Caê - Frango com Catupiry

(foto: Divulgação)
(foto: Divulgação)
Frango com catupiry da Dona Jussara. Para se ter uma ideia do quanto é importante essa receita na vida do chef Caetano Sobrinho, ele resolveu batizá-la com o nome de sua mãe. "Era um prato que a gente comia muito aos fins de semana. Lembro que ela já deixava pronto na geladeira e quando a gente voltava do clube, só colocava no forno para gratinar", diz o chef.
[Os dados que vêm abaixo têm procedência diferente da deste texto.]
Lemma lap_layout_recordlap T w :
  lap_layout w -> lap_layout (snd (Workout_RecordLap T w)).
Proof.
  intros Hw. unfold Workout_RecordLap.
  destruct (decide _) as [Hn | Hrun]; [exact Hw |].
  apply dec_stable in Hrun.
  destruct (running_write_in_bounds w Hw Hrun) as [Hw8 Hidx].
  destruct Hw as (Hlen & Htl & Hst). rewrite Hrun in Hst.
  destruct Hst as [Hcur Hpop]. unfold MAX_LAPS in *.
  set (lap := mkLap _ _ _).
  assert (Hnew : populated_below (current_lap (s_session w))
                   (<[Z.to_nat (wrap8 (current_lap (s_session w) - 1)) := lap]>
                      (laps (s_session w)))).
  { rewrite Hw8. apply populated_below_insert; try lia.
    - unfold populated, lap; simpl. lia.
    - exact Hpop. }
  destruct (current_lap (s_session w) >=? total_laps (config (s_session w))) eqn:Hlast.
  - unfold lap_layout, MAX_LAPS; simpl. rewrite length_insert.
    split_ands; try lia. right. split; [lia |].
    replace (total_laps (config (s_session w))) with (current_lap (s_session w)) by lia.
    exact Hnew.
  - unfold lap_layout, MAX_LAPS; simpl. rewrite length_insert, Hrun.
    rewrite (wrap8_small (current_lap (s_session w) + 1)) by lia.
    split_ands; try lia.
    replace (current_lap (s_session w) + 1 - 1) with (current_lap (s_session w)) by lia.
    exact Hnew.
Qed.
(** * Rainforest spectrogram: analysis, smoothing, history and cross-fade

    A shallow embedding of the audio-visual pipeline of the portfolio site:

    - [src/components/RainforestSpectrogram.tsx]: the 256-bin height-field
      component ([computeFrequencyData], [updateSpectrogram],
      [startAudioSource]);
    - the 64-bin variant of the same component (same analyser, unsmoothed,
      unflipped history rows);
    - the contour component ([computeSpectrumSegment],
      [extractSurfacesForWindow], [blendSurfaces], [scheduleBlend], the
      scan of the payload by [update], the contour positions and
      [buildSurfaceRim]).

    Number model.  A JavaScript number is modelled by a canonical rational
    ([Qc]): arithmetic is exact, so the rounding of binary64 and of
    [Float32Array] stores is idealised away, while [Uint8Array] stores keep
    their truncation modulo 256.  [NaN] is modelled where the code can
    produce it, as [None] in [float].  The functions that ECMAScript leaves
    implementation-approximated ([Math.cos], [Math.sin], [Math.log10],
    [Math.pow], and [Math.sqrt], [Math.PI]) are the fields of the interface
    [MathLib]; what a proof needs from them is a law in [MathLaws]. *)

From Stdlib Require Import ZArith QArith Qcanon Qround Lqa Lia List.
From stdpp Require Import base option list.
Import ListNotations.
Apesar de ter sido inventado em Minas Gerais pelo italiano Mario Silvestrine, em 1911, o requeijão cremoso - batizado como Cremelino - acabou indo parar em São Paulo pelas mãos de um dos herdeiros, que abriu a fábrica 1949 e renomeou o produto como Catupiry. Por ser bastante cremoso e suave, logo cozinheiros brasileiros passaram a utilizá-lo em várias receitas de frango e camarão. Ele foi parar até em cima de pizza! E virou uma paixão nacional. Caetano resgatou a receita do frango com catupiry do caderno de sua mãe e acertou em cheio.  "Mesmo sendo um prato démodé, eu quis colocá-lo no cardápio por ter essa carga histórica dentro da minha família. Hoje, é o mais vendido do meu delivery."